Brain oscillations have been proven to play a functional role in cognition (Giustiniani et al. 2022). Alterations in brain oscillations are linked to the progression of cognitive decline in some neurological diseases, such as Alzheimer’s disease (AD), frontotemporal degeneration (FTD), and vascular dementia (VaD) (Giustiniani et al. 2022). It has been reported that MW radiation could impair the learning and memory of rats along with the decreased power of α band oscillations and the increased θ band activities (Wang et al. 2017; Hao et al. 2018; Li et al. 2015). In our study, similar results were observed for 1.5 GHz MW radiation. Moreover, the effects of EMP radiation remain controversial. Li J et al. (Li et al. 2003) found that 200 kV/m EMP radiation (repetition rate of 0.5 Hz for 200 pulses) caused changes in the electrophysiological activity of the rat brain. In contrast, Mattsson JL et al. (Mattsson and Oliva 1976) reported that 266 kV/m EMP radiation (repetition rate of 5 pps Hz for 18,700 pulses) had no effects in rhesus monkeys. Our results showed that the power of α band brain oscillations decreased concurrently with the decline in learning and memory. The conflicts between our results and the negative observation in the previous monkey study might rely on the differences in the physical parameters of EMP and the species of animal model. Furthermore, combined MW radiation with multiple frequencies was reported to be harmful to the brain electrophysiological activity of rats (Tan et al. 2017; Zhu et al. 2021). In this study, we observed decreased power of α band brain oscillations in rats along with learning and memory deficits following combined exposure to MW and EMP radiation. All of these results implied that either single or combined MW and EMP radiation could induce learning and memory impairment via alteration of brain electrophysiological activity.
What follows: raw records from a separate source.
(** Claim C6, as amended.  For a frame read with detection on: once
    the no-detection counter exceeds 25 an error is signalled, the
    counter is reset and the frame is skipped; otherwise a frame without
    features counts (and is reported) only when more than 25 ms of the
    pass have gone by, a frame with several features is reported under
    the same condition and leaves the counter alone, and a frame with
    one feature ends the pass and returns the rounded centre and radius.
    A position only ever comes from a frame with exactly one feature,
    and the error appears on the frame after the 26th counted miss. *)
Theorem detection_gate (rd n : Z) (f : frame) (rest : list frame) :
  f_detection_on f = true -> f_ret f = true ->
  ((25 < n)%Z ->
   analyze_loop true rd n (f :: rest) =
   (outcome (analyze_loop true rd 0 rest),
    MsgDetectError :: messages (analyze_loop true rd 0 rest),
    snd (analyze_loop true rd 0 rest))) /\
  ((n <= 25)%Z -> f_keypoints f = [] ->
   analyze_loop true rd n (f :: rest) =
   if (25 <? f_clock f - rd)%Z
   then (outcome (analyze_loop true rd (n + 1) rest),
         MsgNoCircles :: messages (analyze_loop true rd (n + 1) rest),
         snd (analyze_loop true rd (n + 1) rest))
   else analyze_loop true rd n rest) /\
  ((n <= 25)%Z -> (1 < List.length (f_keypoints f))%nat ->
   analyze_loop true rd n (f :: rest) =
   if (25 <? f_clock f - rd)%Z
   then (outcome (analyze_loop true rd n rest),
         MsgTooMany (List.length (f_keypoints f))
           :: messages (analyze_loop true rd n rest),
         snd (analyze_loop true rd n rest))
   else analyze_loop true rd n rest) /\
  ((n <= 25)%Z -> forall k, f_keypoints f = [k] ->
   analyze_loop true rd n (f :: rest) =
   (AfFound {| d_xy := (uint16 (rint (fst (pt k))), uint16 (rint (snd (pt k))));
               d_target := frame_target f; d_tool := f_coords f;
               d_radius := rint (size k / 2) |},
    [MsgFound (uint16 (rint (fst (pt k)))) (uint16 (rint (snd (pt k))))
              (rint (size k / 2))],
    rest)) /\
  (forall frames m d ms fs,
     analyze_loop true rd m frames = (AfFound d, ms, fs) ->
     exists f0 k, In f0 frames /\ f_keypoints f0 = [k] /\
                  d_xy d = key_xy k /\ d_radius d = key_r k) /\
  (forall misses,
     Forall (counted_miss rd) misses -> List.length misses = 26%nat ->
     messages (analyzeFrame true rd (misses ++ f :: rest)) =
     repeat MsgNoCircles 26 ++ MsgDetectError :: messages (analyze_loop true rd 0 rest)).
Proof.
  intros Hon Hret.
  split; [intros; apply analyze_error; assumption|].
  split; [intros; apply analyze_miss; assumption|].
  split; [intros; apply analyze_many; assumption|].
  split; [intros; apply analyze_one; assumption|].
  split; [intros frames m d ms fs H; exact (found_single true rd frames m d ms fs H)|].
  intros misses HF HL. unfold analyzeFrame.
  rewrite analyze_misses by (auto; rewrite HL; cbn; lia).
  rewrite HL. cbn [messages fst snd].
  rewrite analyze_error by (auto; cbn; lia). reflexivity.
Qed.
Learning and memory abilities are known to be closely associated with the status of hippocampal neurons (Bettio et al. 2017; Eichenbaum 2000). Single exposure to either MW or EMP radiation was found to be responsible for structural damage to hippocampal neurons in rats (Li et al. 2019; Zhu et al. 2021; Saikhedkar et al. 2014). Neurodegeneration in the hippocampus is one of the reasons for the learning and memory decline induced by MW and EMP single radiation (Li et al. 2019; Zhu et al. 2021; Saikhedkar et al. 2014). In this study, deeply stained nuclei, damage to mitochondria, and blurred synaptic clefts were observed in the rat hippocampus after either single or combined exposure to MW and EMP radiation. Considering the functions of the hippocampus, these results suggested that damage to hippocampal neurons accounted for the learning and memory decline induced by either single or combined exposure to MW and EMP radiation. Moreover, the damage to hippocampal neurons induced by the combined radiation was more severe than that induced by single exposures to either MW or EMP radiation.
Ferroptosis is a recently identified form of regulated cell death (RCD) caused by excessive oxidative stress. Ferroptosis is responsible for various neurodegenerative diseases (Zou and Schreiber 2020; Zhang et al. 2020; Alim et al. 2019). MW exposure alone can activate oxidative stress in neurons (Shahin et al.2019; Sharma et al. 2017a, 2017b; Marjanovic Cermak et al. 2017). Although some alterations in oxidative stress factors, such as the reduced level of glutathione peroxidase (GPX) and the increased level of the lipid peroxidation product MDA, have been found following single MW exposure (Shahin et al. 2019; Sharma et al. 2017a, 2017b; Marjanovic Cermak et al. 2017), the involvement of ferroptosis in the pathophysiological process of single MW exposure has never been examined. Single EMP exposure was demonstrated to induce hippocampal neuronal ferroptosis in our previous studies (Lai et al. 2022). In this work, we found that either single or combined exposure to MW and EMP radiation could cause changes in ferroptosis hallmarks, including decreased GPX4 expression, increased levels of PTGS2 mRNA, and accumulation of Fe2+ and MDA in the rat hippocampus. Moreover, significant abnormal mitochondrial morphology, including swollen mitochondria with reduced cristae, was also observed in rat hippocampal neurons after single or combined exposure. These results suggested that ferroptosis in hippocampal neurons might be a common underlying mechanism of learning and memory impairment induced by both single and combined MW and EMP exposure.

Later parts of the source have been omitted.